Out[83]: DataFrame[CONSIGNMENT_PK: int, CERTIFICATE_NO: string, ACTOR_NAME: string, GENERATOR_FK: int, TRANSPORTER_FK: int, RECEIVER_FK: int, REC_POST_CODE: string, WASTEDESC: string, WASTE_FK: int, GEN_LICNUM: string, VOLUME: int, MEASURE: string, WASTE_TYPE: string, WASTE_ADD: string, CONTAMINENT1_FK: int, CONTAMINENT2_FK: int, CONTAMINENT3_FK: int, CONTAMINENT4_FK: int, TREATMENT_FK: int, ANZSICODE_FK: int, VEH1_REGNO: string, VEH1_LICNO: string, VEH2_REGNO: string, VEH2_LICNO: string, GEN_SIGNEE: string, GEN_DATE: timestamp, TRANS_SIGNEE: string, TRANS_DATE: timestamp, REC_SIGNEE: string, REC_DATE: timestamp, DATECREATED: timestamp, DISCREPANCY: string, APPROVAL_NUMBER: string, TR_TYPE: string, REC_WASTE_FK: int, REC_WASTE_TYPE: string, REC_VOLUME: int, REC_MEASURE: string, DATE_RECEIVED: timestamp, DATE_SCANNED: timestamp, HAS_IMAGE: string, LASTMODIFIED: timestamp]
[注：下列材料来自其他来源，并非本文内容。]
(** * markchecker2: term ingestion, resilient fetch, normalisation, chunk
      orchestration

    A shallow embedding of [src/app.py] and the properties of its
    specification.

    Conventions of the embedding.
    - A Python [str] is a [string]; one [ascii] stands for one code point, so
      the embedding covers text whose code points are below 256.  The
      character classes ([str.isspace], the regex classes [\d], [\w], [\s])
      are the Unicode ones restricted to that range.
    - A JSON value as [json.loads] builds it is a [JValue]; a JSON object is
      an association list in insertion order (Python dictionaries keep it).
    - A Python float is a [spec_float] at binary64 precision.
    - Code that may raise is a value of [PyResult]; every [try]/[except] of
      the source is a [match] on it.
    - What the program cannot compute by itself (the upstream answer to a
      request, [json.loads], the compilation of a regex built at run time,
      the order in which worker threads finish) is an explicit input.
    - [int] and [float] read ASCII literals; the bound some Python versions
      put on the number of digits [int] accepts is not modelled. *)

From Stdlib Require Import ZArith List String Ascii Bool Lia Permutation.
From Stdlib Require Import Floats.SpecFloat.
Import ListNotations.

Open Scope list_scope.
Open Scope string_scope.
Open Scope nat_scope.

(* ================================================================== *)
(** * Python strings *)
(* ================================================================== *)

Module PyStr.

Definition code (c : ascii) : nat := nat_of_ascii c.
Definition zoneLabelLess (a b : string) : bool :=
  if String.eqb a b then false
  else if String.eqb a "@" then true
  else if String.eqb b "@" then false
  else if String.eqb a "*" then true
  else if String.eqb b "*" then false
  else
    let as_ := strings.Split a "." in
    let bs := strings.Split b "." in
    let ia := List.length as_ - 1 in
    let ib := List.length bs - 1 in
    let min := if Nat.ltb ia ib then List.length as_ - 1 else List.length bs - 1 in
    match zoneLabelLoop as_ bs ia ib (S min) with
    | Some r => r
    | None => Nat.ltb ia ib
    end.

Definition zoneRrtypeLess (a b : N) : bool :=
  if N.eqb a b then false
  else if N.eqb a dns.TypeSOA then true
  else if N.eqb b dns.TypeSOA then false
  else if N.eqb a dns.TypeNS then true
  else if N.eqb b dns.TypeNS then false
  else N.ltb a b.

Record zoneGenData : Type := mkZone {
  Origin : string;
  DefaultTtl : N;
  Records : list dns.RR
}.

(** The type assertions of [Less] to the A and MX record types panic on a
    record of another dynamic type. *)
Definition assertA (r : dns.RR) : outcome (list byte) :=
  match dns.Body r with
  | dns.A ip => Ok ip
  | _ => Panic
  end.

Definition assertMX (r : dns.RR) : outcome N :=
  match dns.Body r with
  | dns.MX p _ => Ok p
  | _ => Panic
  end.
Lemma health_score_defined (metrics : gmap string pyval) :
  metrics !! "utilization" ≠ Some PNone →
  metrics !! "total_onus" = Some (PNum (Int 0)) →
  metrics !! "offline_onus" = Some (PNum (Int 0)) →
  ∃ s, calculate_health_score metrics = Ok s ∧ 20 ≤ s ≤ 100.
Proof.
  intros Hu Ht Ho. unfold calculate_health_score. cbv zeta.
  destruct (dict_get_default_num metrics "utilization" Hu) as (u & -> & _).
  unfold dict_get_default at 1 2. rewrite Ht, Ho. cbn [default from_option id].
  rewrite utilization_block_penalty. cbn [rbind].
  rewrite temperature_block_penalty. cbn [rbind].
  rewrite rx_power_block_penalty. cbn [rbind].
  rewrite offline_onus_block_cases.
  change (value_of (Int 0)) with (ofZ 0).
  replace (Qcltb (ofZ 0) (ofZ 0)) with false by reflexivity. cbn [rbind].
  eexists. split; [reflexivity|].
  pose proof (penalties_range (value_of u) (numeric (dict_get metrics "temperature"))
                (numeric (dict_get metrics "rx_power")) (ofZ 0) (ofZ 0))
    as (Hpu & Hpt & Hpr & _).
  lia.
Qed.

Lemma store_varBinds_keys vc name vb metrics m k :
  store_varBinds vc name vb metrics = Ok m → k ≠ name → m !! k = metrics !! k.
Proof.
  revert metrics. induction vb as [|v vb IH]; intros metrics H Hk.
  - by injection H as <-.
  - cbn in H. destruct (parse_metric vc name v) as [r|e]; [|discriminate].
    cbn in H. rewrite (IH _ H Hk). by rewrite lookup_insert_ne.
Qed.

Lemma read_metrics_keys env ip community n vc oids metrics t m t' k :
  read_metrics env ip community n vc oids metrics t = (Ok m, t') →
  k ∉ oids.*1 → m !! k = metrics !! k.
Proof.
  revert metrics t. induction oids as [|[name base] rest IH]; intros metrics t H Hk.
  - cbn in H. unfold ret in H. by injection H as <- _.
  - cbn [fmap list_fmap fst] in Hk. apply not_elem_of_cons in Hk as [Hne Hk].
    cbn [read_metrics] in H. unfold bind in H. rewrite perform_run in H.
    destruct (env t _) as [| |eI eS vb| |]; cbn [is_Raises] in H; try discriminate.
    destruct (eI || eS); [by apply (IH _ _ H)|].
    unfold lift in H. destruct (store_varBinds vc name vb metrics) as [m1|e] eqn:Hs;
      [|discriminate].
    rewrite (IH _ _ H Hk). by apply (store_varBinds_keys _ _ _ _ _ _ Hs).
Qed.

Lemma zte_utilization_numeric (bi bo u : pyval) :
  calculate_utilization ZTE [bi; bo] = Ok u → ∃ x, u = PNum x.
Proof.
  cbn. unfold ZTEVendor.calculate_utilization_body.
  destruct (is_None bi || is_None bo); [intros [= <-]; by eexists|].
  destruct (py_add bi bo) as [s|]; [|discriminate]. cbn [rbind].
  destruct (py_truediv _ _) as [r|]; [|discriminate]. cbn [rbind].
  destruct (py_mul _ _) as [w|]; [|discriminate]. cbn [rbind].
  intros [= <-]. by eexists.
Qed.
(** * Attendance system: ID-card name / registration-number extraction

    A shallow embedding of [processImage.py]: the functions
    [extract_vit_id_multiline], [are_blocks_vertically_close],
    [score_name_candidate_multiline], [clean_and_correct_name] and
    [fix_ocr_errors], together with the sort that [lambda_handler] applies
    to the OCR lines before calling the extractor.

    Modelling conventions.
    - Python [str] is [string]; the character predicates and case maps of
      Python ([isdigit], [isalpha], [isupper], [isspace], [upper], [lower])
      are given on the ASCII range, bytes above 127 being neither letters,
      digits nor white space.
    - Python [int] is [Z].
    - The bounding-box numbers (Python [float]) are the rationals [Q] they
      denote; they are compared exactly, and their sums and differences
      are rounded to the nearest double as Python rounds them
      ([Binary64]).  The two percentage tests of the scorer, which compare
      an integer count with [len(text) * 0.2] and [len(text) * 0.85], are
      written on integers ([5 * digits > len], [20 * alpha > 17 * len]).
    - [print] calls are dropped; the S3 upload and the Textract call of
      [lambda_handler] are outside the embedding.
    - [list.sort] is Python's stable sort. *)

From Stdlib Require Import String Ascii List ZArith QArith Bool Lia.
From Stdlib Require Import Permutation Sorted.
Import ListNotations.

Local Open Scope list_scope.
Local Open Scope string_scope.
Local Open Scope Z_scope.

(** ** Characters *)

Module Char.

Definition code (c : ascii) : nat := nat_of_ascii c.

Definition between (lo hi : nat) (c : ascii) : bool :=
  (Nat.leb lo (code c) && Nat.leb (code c) hi)%bool.

(** [c.isdigit()], regex [\d] *)
Definition isdigit (c : ascii) : bool := between 48 57 c.

(** [c.isupper()], regex [[A-Z]] *)
Definition isupper (c : ascii) : bool := between 65 90 c.

Definition islower (c : ascii) : bool := between 97 122 c.

(** [c.isalpha()], regex [[a-zA-Z]] *)
Definition isalpha (c : ascii) : bool := (isupper c || islower c)%bool.
(** The advice [_generate_recommendations] gives for one category. *)
Definition advice (total : Z) (item : string * Z) : list string :=
  let percentage := share (snd item) total in
  if String.eqb (fst item) "database" && PyFloat.gt_int percentage 20
  then database_advice percentage
  else if String.eqb (fst item) "async_io" && PyFloat.gt_int percentage 30
  then async_advice percentage
  else if String.eqb (fst item) "cache" && PyFloat.gt_int percentage 15
  then cache_advice percentage
  else [].

(** The share of a category is over its threshold. *)
Definition over_threshold (total : Z) (item : string * Z) : bool :=
  let percentage := share (snd item) total in
  String.eqb (fst item) "database" && PyFloat.gt_int percentage 20
  || String.eqb (fst item) "async_io" && PyFloat.gt_int percentage 30
  || String.eqb (fst item) "cache" && PyFloat.gt_int percentage 15.

(** A connection is in the LISTEN state on port [p]. *)
Definition listening (p : Z) (conn : Monitor.sconn) : bool :=
  String.eqb (Monitor.status conn) "LISTEN"
  && (Monitor.port (Monitor.laddr conn) =? p).

(** A process whose command line could be read and has an argument that
    contains [uvicorn]. *)
Definition runs_uvicorn (proc : Discovery.proc_info) : Prop :=
  exists args arg,
    Discovery.info_cmdline proc = Some args /\ In arg args /\
    Spec.occurs_in "uvicorn" arg.

(** The test of the loop of [find_uvicorn_processes]. *)
Definition listed (proc : Discovery.proc_info) : bool :=
  match Discovery.info_cmdline proc with
  | Some ((_ :: _) as cmdline) =>
      PyStr.contains "uvicorn" (String.concat " " cmdline)
  | _ => false
  end.

(** The entry [find_uvicorn_processes] makes for a process. *)
Definition entry (proc : Discovery.proc_info) : Discovery.found :=
  {| Discovery.pid := Discovery.info_pid proc;
     Discovery.name := Discovery.info_name proc;
     Discovery.cmdline :=
       String.concat " "
         (match Discovery.info_cmdline proc with
          | Some args => args
          | None => []
          end) |}.

(** The lines of the text report that rank the functions. *)
Definition function_lines (a : analysis) : list string :=
  map Render.function_line
    (Render.enumerate 1 (firstn 20 (top_functions a))).

(** Every character of [s] passes [f]. *)
Fixpoint all_chars (f : ascii -> bool) (s : string) : bool :=
  match s with
  | EmptyString => true
  | String c s' => f c && all_chars f s'
  end.

(** A title fragment of a flame graph: the attributes of the group, blank
    space, the text before the parenthesis, the number of samples, blank
    space, and what follows the word [samples]. *)
Definition title_fragment (attrs blank text number blank' tail : string)
  : string :=
  "<g" ++ attrs ++ ">" ++ blank ++ "<title>" ++ text ++ "(" ++ number
  ++ blank' ++ "samples" ++ tail ++ "</title>".

(** Neither a tag opens nor a parenthesis. *)
Definition plain (c : ascii) : bool :=
  Re.not_char "<" c && Re.not_char "(" c.

(** What stands between the parenthesis and the closing tag of a title. *)
Definition inner (number blank' tail : string) : string :=
  number ++ blank' ++ "samples" ++ tail.

(** [l1] is [l2] with some elements left out. *)
Inductive sublist {A : Type} : list A -> list A -> Prop :=
| sublist_nil : sublist [] []
| sublist_skip x l1 l2 : sublist l1 l2 -> sublist l1 (x :: l2)
| sublist_keep x l1 l2 : sublist l1 l2 -> sublist (x :: l1) (x :: l2).

(** A character of ASCII other than the carriage return, which a file
    opened in text mode would turn into a line feed. *)
Definition ordinary (c : ascii) : bool :=
  PyStr.is_ascii c && Re.not_char PyStr.CR c.

(** A line of a tab-delimited artifact whose count [int] rejects: the line
    has a tab and, once stripped, a second field that is no decimal
    literal. *)
Definition bad_count (line : string) : Prop :=
  PyStr.has_char PyStr.TAB line = true /\
  exists func field rest,
    PyStr.split PyStr.TAB (PyStr.strip line) = func :: field :: rest /\
    PyStr.int field = None.

(** The parts of a title fragment
    [<g ATTRS>BLANK<title>TEXT(NUMBER BLANK samples TAIL</title>]. *)
Record fragment := {
  fr_attrs : string;
  fr_blank : string;
  fr_text : string;
  fr_number : string;
  fr_gap : string;
  fr_tail : string
}.

Definition render (f : fragment) : string :=
  title_fragment (fr_attrs f) (fr_blank f) (fr_text f) (fr_number f)
    (fr_gap f) (fr_tail f).

(** The number of samples of a title: one decimal digit or more. *)
Definition sample_number (n : string) : bool :=
  all_chars PyStr.is_digit n && negb (String.eqb n "").
(** * edgecontext/validator.go: token validation against rotating public keys

    A shallow embedding of [shouldShortCircutError], [ValidateToken] and
    [validatorMiddleware].  The package-level state ([keysValue], the
    [logger]) is threaded through a small state monad; the calls into
    [jwt-go] and into the [secrets] package are parameters of a Section. *)

From Stdlib Require Import ZArith List String Ascii Bool Lia DecimalString.
Import ListNotations.
Open Scope string_scope.
Open Scope Z_scope.

(** ** The parts of gopkg.in/dgrijalva/jwt-go.v3 the validator touches *)

Module jwt.

(** The [ValidationError...] bit flags, [1 << iota] in declaration order. *)
Definition ValidationErrorMalformed        : Z := Z.shiftl 1 0.
Definition ValidationErrorUnverifiable     : Z := Z.shiftl 1 1.
Definition ValidationErrorSignatureInvalid : Z := Z.shiftl 1 2.
Definition ValidationErrorAudience         : Z := Z.shiftl 1 3.
Definition ValidationErrorExpired          : Z := Z.shiftl 1 4.
Definition ValidationErrorIssuedAt         : Z := Z.shiftl 1 5.
Definition ValidationErrorIssuer           : Z := Z.shiftl 1 6.
Definition ValidationErrorNotValidYet      : Z := Z.shiftl 1 7.
Definition ValidationErrorId               : Z := Z.shiftl 1 8.
Definition ValidationErrorClaimsInvalid    : Z := Z.shiftl 1 9.

(** [type ValidationError struct { Inner error; Errors uint32; text string }].
    [Inner] is only ever rendered, so it is kept as its message. *)
Record ValidationError : Type := {
  Inner  : option string;
  Errors : Z;
  text   : string
}.

(** [func (e ValidationError) Error() string] *)
Definition ValidationError_Error (e : ValidationError) : string :=
  match Inner e with
  | Some msg => msg
  | None => if String.eqb (text e) "" then "token is invalid" else text e
  end.

(** [SigningMethod] is only asked for its [Alg()]. *)
Record SigningMethod : Type := { Alg : string }.

End jwt.

(** ** Go's [error] interface

    An interface value carries its dynamic type.  [jwt.ValidationError] has
    its [Error] method on the value receiver, so both the struct and a
    pointer to it are errors; they are different dynamic types. *)
Inductive error : Type :=
| errorString (s : string)                         (* errors.New *)
| wrapError (msg : string) (err : error)           (* fmt.Errorf with %w: has Unwrap *)
| ValidationErrorValue (ve : jwt.ValidationError)  (* dynamic type jwt.ValidationError *)
| ValidationErrorPointer (ve : jwt.ValidationError)(* dynamic type *jwt.ValidationError *).

(** [err.Error()] *)
Definition error_Error (err : error) : string :=
  match err with
  | errorString s => s
  | wrapError msg _ => msg
  | ValidationErrorValue ve => jwt.ValidationError_Error ve
  | ValidationErrorPointer ve => jwt.ValidationError_Error ve
  end.

(** [errors.New] *)
Definition errors_New (s : string) : error := errorString s.

(** [jwt.NewValidationError(errorText, errorFlags)] returns
    [&ValidationError{text: errorText, Errors: errorFlags}]. *)
Definition jwt_NewValidationError (errorText : string) (errorFlags : Z) : error :=
  ValidationErrorPointer
    {| jwt.Inner := None; jwt.Errors := errorFlags; jwt.text := errorText |}.

(** [var ve jwt.ValidationError; errors.As(err, &ve)]: walk the [Unwrap]
    chain for an error whose dynamic type is assignable to the type of [ve],
    the struct type [jwt.ValidationError]. *)
Fixpoint errors_As_ValidationError (err : error) : option jwt.ValidationError :=
  match err with
  | ValidationErrorValue ve => Some ve
  | wrapError _ inner => errors_As_ValidationError inner
  | errorString _ => None
  | ValidationErrorPointer _ => None
  end.

(** ** Constants and the short-circuit table *)

Definition authenticationPubKeySecretPath : string := "secret/authentication/public-key".
Definition jwtAlg : string := "RS256".

Definition shortCircuitErrors : list Z :=
  [ jwt.ValidationErrorMalformed;
    jwt.ValidationErrorAudience;
    jwt.ValidationErrorExpired;
    jwt.ValidationErrorIssuedAt;
    jwt.ValidationErrorIssuer;
    jwt.ValidationErrorNotValidYet;
    jwt.ValidationErrorId;
    jwt.ValidationErrorClaimsInvalid ].

(** [for _, bitmask := range masks { if errs&bitmask != 0 { return true } }; false] *)
Fixpoint anyBitSet (errs : Z) (masks : list Z) : bool :=
  match masks with
  | [] => false
  | bitmask :: rest =>
      if negb (Z.land errs bitmask =? 0) then true else anyBitSet errs rest
  end.

Definition shouldShortCircutError (err : error) : bool :=
  match errors_As_ValidationError err with
  | Some ve => anyBitSet (jwt.Errors ve) shortCircuitErrors
  | None => false
  end.

(** ** Keys and the package state *)

(** [*rsa.PublicKey]: modulus and public exponent. *)
Record PublicKey : Type := { N : Z; E : Z }.

Definition keysType : Type := list PublicKey.

(** [keysValue] is an [atomic.Value]: [None] until the first [Store].  The
    [logger] appends to [logged].  [attempts] is a ghost trace of the calls
    to [jwt.ParseWithClaims], oldest first. *)
Record world : Type := {
  keysValue : option keysType;
  logged    : list string;
  attempts  : list (string * PublicKey)
}.

(** The world at process start: nothing stored, nothing logged. *)
Definition initialWorld : world :=
  {| keysValue := None; logged := []; attempts := [] |}.

Definition M (A : Type) : Type := world -> A * world.

Definition ret {A} (a : A) : M A := fun w => (a, w).

Definition bind {A B} (m : M A) (k : A -> M B) : M B :=
  fun w => let (a, w') := m w in k a w'.

Declare Scope go_scope.
Delimit Scope go_scope with go.
Notation "x <- m ;; k" := (bind m (fun x => k))
  (at level 61, m at next level, right associativity) : go_scope.
Notation "m ;;; k" := (bind m (fun _ => k))
  (at level 61, right associativity) : go_scope.
Open Scope go_scope.

Definition keysValue_Load : M (option keysType) :=
  fun w => (keysValue w, w).

Definition keysValue_Store (keys : keysType) : M unit :=
  fun w => (tt, {| keysValue := Some keys; logged := logged w; attempts := attempts w |}).

Definition logger (msg : string) : M unit :=
  fun w => (tt, {| keysValue := keysValue w; logged := logged w ++ [msg]; attempts := attempts w |}).

(** *** fmt.Sprintf for the three verbs used *)

Definition dquote : string := String (ascii_of_nat 34) EmptyString.

(** [%q] of a string without characters that need escaping. *)
Definition fmt_q (s : string) : string := dquote ++ s ++ dquote.

(** [%d] of a slice index. *)
Definition fmt_d (i : nat) : string := NilEmpty.string_of_uint (Nat.to_uint i).

(** [%v] of an error. *)
Definition fmt_v (err : error) : string := error_Error err.

(** ** The validator and the secrets middleware *)

Section Validator.

(** [AuthenticationToken] is declared elsewhere in the package; the
    validator only passes it through. *)
Variable AuthenticationToken : Type.

(** [jwt.Claims] is an interface: the type assertion of [token.Claims] to
    [*AuthenticationToken] succeeds on the first dynamic type only.  The
    pointer is the one [ValidateToken] passes in, so it is never nil. *)
Inductive Claims : Type :=
| AuthenticationTokenPtr (claims : AuthenticationToken)
| OtherClaims.

(** The fields of [jwt.Token] that [ValidateToken] reads. *)
Record Token : Type := {
  TokenClaims : Claims;
  Valid       : bool;
  Method      : jwt.SigningMethod
}.

(** [jwt.ParseWithClaims(token, &AuthenticationToken{}, keyFunc)] with a
    [keyFunc] that returns [key, nil]: a parsed token when [err == nil],
    the error otherwise. *)
Variable ParseWithClaims : string -> PublicKey -> Token + error.

(** [jwt.ParseRSAPublicKeyFromPEM([]byte(v))] *)
Variable ParseRSAPublicKeyFromPEM : string -> PublicKey + error.

(** The [secrets] package: a store, [sec.GetVersionedSecret(path)] and
    [versioned.GetAll()]. *)
Variable Secrets : Type.
Variable VersionedSecret : Type.
Variable GetVersionedSecret : Secrets -> string -> VersionedSecret + error.
Variable GetAll : VersionedSecret -> list string.
Lemma fold_py_set_preserves (extra payload : list (string * json)) (k : string) :
  forallb (fun kv => negb (String.eqb (fst kv) k)) extra = true ->
  jget (fold_left (fun p kv => py_set String.eqb p (fst kv) (snd kv)) extra payload) k =
  jget payload k.
Proof.
  revert payload. induction extra as [|[k' v'] extra IH]; intros payload H; simpl.
  - reflexivity.
  - simpl in H. apply andb_prop in H as [Hk H].
    rewrite IH by exact H. unfold jget.
    apply PyDictFacts.py_get_set_other; [exact String.eqb_eq|].
    intros ->. rewrite String.eqb_refl in Hk. discriminate.
Qed.

(** C9 (as amended). Every module-level error response built by
    [send_error_response] carries [success=false] and [module] set to the
    module's non-empty name; one built by [build_error_response] does too
    when the keys of its [extra] include neither [module] nor [success]
    (they are copied over the payload last). The dispatcher's own failure
    bodies carry no [module] field: for a path no route matches, [do_POST]
    answers, and [do_GET] answers unless the path is one of its static-file
    paths or [/api/modules], the 404 body with [success=false], the error
    text [路径未找到] and the [path]; the 500 body of their exception
    handler has [success=false] and an error text only. *)
Theorem error_envelopes (self_name : string) (code : nat) (msg : string)
    (upstream : option json) (raw : option string) (extra : list (string * json))
    (handle : module -> string -> string -> Base.module_response)
    (rm : route_map) (path : string) :
  self_name <> "" ->
  forallb (fun kv => negb (String.eqb (fst kv) "module")) extra = true ->
  let e1 := Base.body (Base.send_error_response self_name code msg) in
  let e2 := Base.body (Base.build_error_response self_name code msg upstream raw extra) in
  jget e1 "success" = Some (JBool false) /\ jget e1 "module" = Some (JStr self_name) /\
  jget e2 "module" = Some (JStr self_name) /\
  (forallb (fun kv => negb (String.eqb (fst kv) "success")) extra = true ->
   jget e2 "success" = Some (JBool false)) /\
  (find_module_for_path rm path = None ->
   do_POST handle rm path = not_found path /\
   (do_GET handle rm path = not_found path \/
    (exists f, do_GET handle rm path = ServeStatic f) \/
    do_GET handle rm path = SendJson 200 [("success", JBool true); ("modules", JObj [])])) /\
  (exists data, not_found path = SendJson 404 data /\
     jget data "success" = Some (JBool false) /\
     jget data "error" = Some (JStr "路径未找到") /\
     jget data "path" = Some (JStr path) /\ jget data "module" = None) /\
  (exists data, server_error msg = SendJson 500 data /\
     jget data "success" = Some (JBool false) /\ jget data "module" = None).
Proof.
  intros Hname Hextra e1 e2. subst e1 e2.
  split; [reflexivity|]. split; [reflexivity|].
  unfold Base.build_error_response, Base.send_json_response.
  cbv beta zeta iota delta [Base.body].
  assert (Hbase : forall (p : list (string * json)) k,
             k <> "upstream_error" -> k <> "error_response_content" ->
             jget (match raw with
                   | Some t => if String.eqb t "" then p
                               else py_set String.eqb p "error_response_content" (JStr t)
                   | None => p end) k = jget p k /\
             jget (match upstream with
                   | Some u => py_set String.eqb p "upstream_error" u
                   | None => p end) k = jget p k).
  { intros p k H1 H2. split.
    - destruct raw as [t|]; [destruct (String.eqb t "")|]; try reflexivity.
      unfold jget. apply PyDictFacts.py_get_set_other; [exact String.eqb_eq|congruence].
    - destruct upstream as [u|]; [|reflexivity].
      unfold jget. apply PyDictFacts.py_get_set_other; [exact String.eqb_eq|congruence]. }
  split; [|split; [|split; [|split]]].
  - rewrite fold_py_set_preserves by exact Hextra.
    rewrite (proj1 (Hbase _ "module" ltac:(discriminate) ltac:(discriminate))).
    rewrite (proj2 (Hbase _ "module" ltac:(discriminate) ltac:(discriminate))).
    reflexivity.
  - intros Hs. rewrite fold_py_set_preserves by exact Hs.
    rewrite (proj1 (Hbase _ "success" ltac:(discriminate) ltac:(discriminate))).
    rewrite (proj2 (Hbase _ "success" ltac:(discriminate) ltac:(discriminate))).
    reflexivity.
  - intros Hnone. split; [unfold do_POST; rewrite Hnone; reflexivity|].
    unfold do_GET.
    repeat match goal with
           | |- context [if ?b then _ else _] => destruct b
           end;
      solve [ right; left; eexists; reflexivity
            | right; right; reflexivity
            | left; rewrite Hnone; reflexivity ].
  - eexists. split; [reflexivity|]. repeat split.
  - eexists. split; [reflexivity|]. split; reflexivity.
Qed.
但尝试读取 netCDF4 文件时显示 No such file or directory

代码:

import datetime as dt  # Python standard library datetime  module
import numpy as np
from netCDF4 import Dataset  # http://code.google.com/p/netcdf4-python/
import matplotlib.pyplot as plt

rootgrp = Dataset("dbfs:/mnt/eco_dailyRain/2001.daily_rain.nc","r", format="NETCDF4")

错误

FileNotFoundError: [Errno 2] No such file or directory: b'dbfs:/mnt/eco_dailyRain/2001.daily_rain.nc'

任何线索。

根据API参考netCDF4 module for class Dataset,如下图

Datasetpath参数的值应该是unix目录格式的路径,但是路径dbfs:/mnt/eco_dailyRain/2001.daily_rain.nc是PySpark的格式,据我所知,所以你得到了错误 FileNotFoundError: [Errno 2] No such file or directory: b'dbfs:/mnt/eco_dailyRain/2001.daily_rain.nc'.

解决办法是把路径值dbfs:/mnt/eco_dailyRain/2001.daily_rain.nc改成等价的unix路径/dbfs/mnt/eco_dailyRain/2001.daily_rain.nc,代码如下。

rootgrp = Dataset("/dbfs/mnt/eco_dailyRain/2001.daily_rain.nc","r", format="NETCDF4")

您可以通过下面的代码查看。

%sh
ls /dbfs/mnt/eco_dailyRain

当然,你也可以通过dbutils.fs.ls('/mnt/eco_dailyRain')列出你的netCDF4格式的数据文件,如果你已经挂载了它。